According to Ms. Anju Gupta, the then superintendent of the police, Faizabad, Police had foreknowledge of the Babri Masjid demolition. Deposing before the Liberhan Commission in May 1994, she told that on December 5, 1992, the then inspector general of police, Faizabad zone, had warned officers of his department that there was clear indication from intelligence agencies that the disputed shrine would be attacked on December 6. She had told the commission that L.K. Advani expressed his desire to go to the area to stop the Kar Sevaks but she was discouraged by SP of Intelligence, PAC (Provincial Armed Constabulary).

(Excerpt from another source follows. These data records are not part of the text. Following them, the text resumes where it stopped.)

(* ===== verification/Noop.v ===== *)
(** The no-op backend, [lib/externram/noop/externRAMClientImpl.cc]: every client
    holds a map from page addresses to buffers of the monitor process itself.  A
    write hands the buffer over and returns the one it replaces; a read replaces
    the caller's pointer by the stored one. *)
From S2P Require Import Prelude Config MonitorStats Os ExternRam.

(** The heap objects [newExternRAMClient] made, each with its [kv]. *)
Abbreviation kvStore := (gmap Z ptr) (only parsing).
Abbreviation noop := (gmap ptr (gmap Z ptr)) (only parsing).

Section externRAMClientImpl.
Context `{O : OS}.

(** A call through a client pointer. *)
Definition on_client {A} (c : ptr) (f : kvStore -> M sys (A * kvStore)) : M (noop * sys) A :=
  fun es =>
    match es.1 !! c with
    | None => UB NullDeref
    | Some kv =>
        match f kv es.2 with
        | Ok ((a, kv'), s) => Ok (a, (<[c := kv']> es.1, s))
        | UB x => UB x
        | Blocked => Blocked
        end
    end.

Definition noop_create (config : string) (upid_val : Z) : M (noop * sys) ptr := fun es =>
  let c := fresh_ptr es.1 in Ok (c, (<[c := ∅]> es.1, es.2)).

Definition noop_write (key : Z) (value : ptr) (size : Z) (kv : kvStore)
  : M sys (ptr * Z * kvStore) :=
  match kv !! key with
  | Some old => mret ((old, 0), <[key := value]> kv)
  | None => mret ((NULL, 0), <[key := value]> kv)
  end.

Definition noop_read (key : Z) (value : ptr) (kv : kvStore) : M sys (Z * ptr * kvStore) :=
  match kv !! key with
  | Some p => mret ((PAGE_SIZE, p), kv)
  | None => mret ((0, value), kv)
  end.

(** The loops of [multiRead] and [multiWrite] over the parallel arrays. *)
Fixpoint noop_multiRead (pages : list (Z * ptr * Z)) (kv : kvStore)
  : M sys (Z * list (ptr * Z) * kvStore) :=
  match pages with
  | [] => mret ((0, []), kv)
  | (key, buf, _) :: pages =>
      '((len, buf'), kv) ← noop_read key buf kv;
      '((n, bufs), kv) ← noop_multiRead pages kv;
      mret ((n + (if len <=? 0 then 0 else 1), (buf', len) :: bufs), kv)
  end.

Fixpoint noop_multiWrite (pages : list (Z * ptr * Z)) (kv : kvStore)
  : M sys (bool * Z * list ptr * kvStore) :=
  match pages with
  | [] => mret ((false, 0, []), kv)
  | (key, buf, len) :: pages =>
      '((ret, read_err), kv) ← noop_write key buf len kv;
      '((should_free, err, data), kv) ← noop_multiWrite pages kv;
      mret (((negb (bool_decide (ret = NULL)) || should_free)%bool,
             if (err =? 0) && (read_err <? 0) then read_err else err, ret :: data), kv)
  end.

Definition noop_remove (key : Z) (kv : kvStore) : M sys (Z * kvStore) :=
  match kv !! key with
  | Some p => sys_munmap p;; mret (1, delete key kv)
  | None => mret (0, kv)
  end.

#[export] Instance Noop : ExternRAM := {
  ext := noop;
  create := noop_create;
  write c key v size := on_client c (noop_write key v size);
  multiWrite c pages := on_client c (noop_multiWrite pages);
  read c key v := on_client c (noop_read key v);
  multiRead c pages := on_client c (noop_multiRead pages);
(** [read_top] and [multiRead_top] do nothing. *)
  read_top c key v := on_client c (fun kv => mret (tt, kv));
  read_bottom c key v := on_client c (noop_read key v);
  multiRead_top c pages :=
    on_client c (fun kv => mret ((fun kpl => (kpl.1.2, kpl.2)) <$> pages, kv));
  multiRead_bottom c pages := on_client c (noop_multiRead pages);
  remove c key := on_client c (noop_remove key);
(** Not overridden: the methods of the base class.  [getUsage] has an empty
      body and a result type. *)
  isFull c key := on_client c (fun kv => mret (false, kv));
  isFullAll c := on_client c (fun kv => mret (false, kv));
  getUsage c := on_client c (fun kv => mub MissingReturn)
}.
End externRAMClientImpl.

(** * The contract *)

Section laws.
Context `{O : OS} {OL : OSLaws O}.

Definition noop_at (e : noop) (c : ptr) (k : Z) : option ptr := kv ← e !! c; kv !! k.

Ms. Gupta told the commission that Advani had in her presence said that temple would be constructed at the very spot and the same was repeated by Murli Manohar Joshi, accepting that they were pleased with the actions of Kar Sevaks. The Bajrang Dal leader, Vinay Katiyar, had mocked Mulayam Singh Yadav by saying over the public speaking system ‘Yahan parinda par nahi maar sakta.’

Will Manmohan Singh speak with clarity of thought over Ayodhya issue? One is reminded of what Jyoti Basu had said on December 9, 1992 regarding the makeshift construction by kar sevaks. “It is an illegal construction and government has every right to demolish it.” When he was asked about the possible Hindu backlash, Basu was honest and blunt, “Let there be repercussions from the Hindu fundamentalists. My party will support any government willing to bring down the structure erected by demolishing the shrine.”

Men like Basu are becoming a rare breed in Indian politics.

Can Prime Minister Manmohan Singh do a Jyoti Basu in 2009?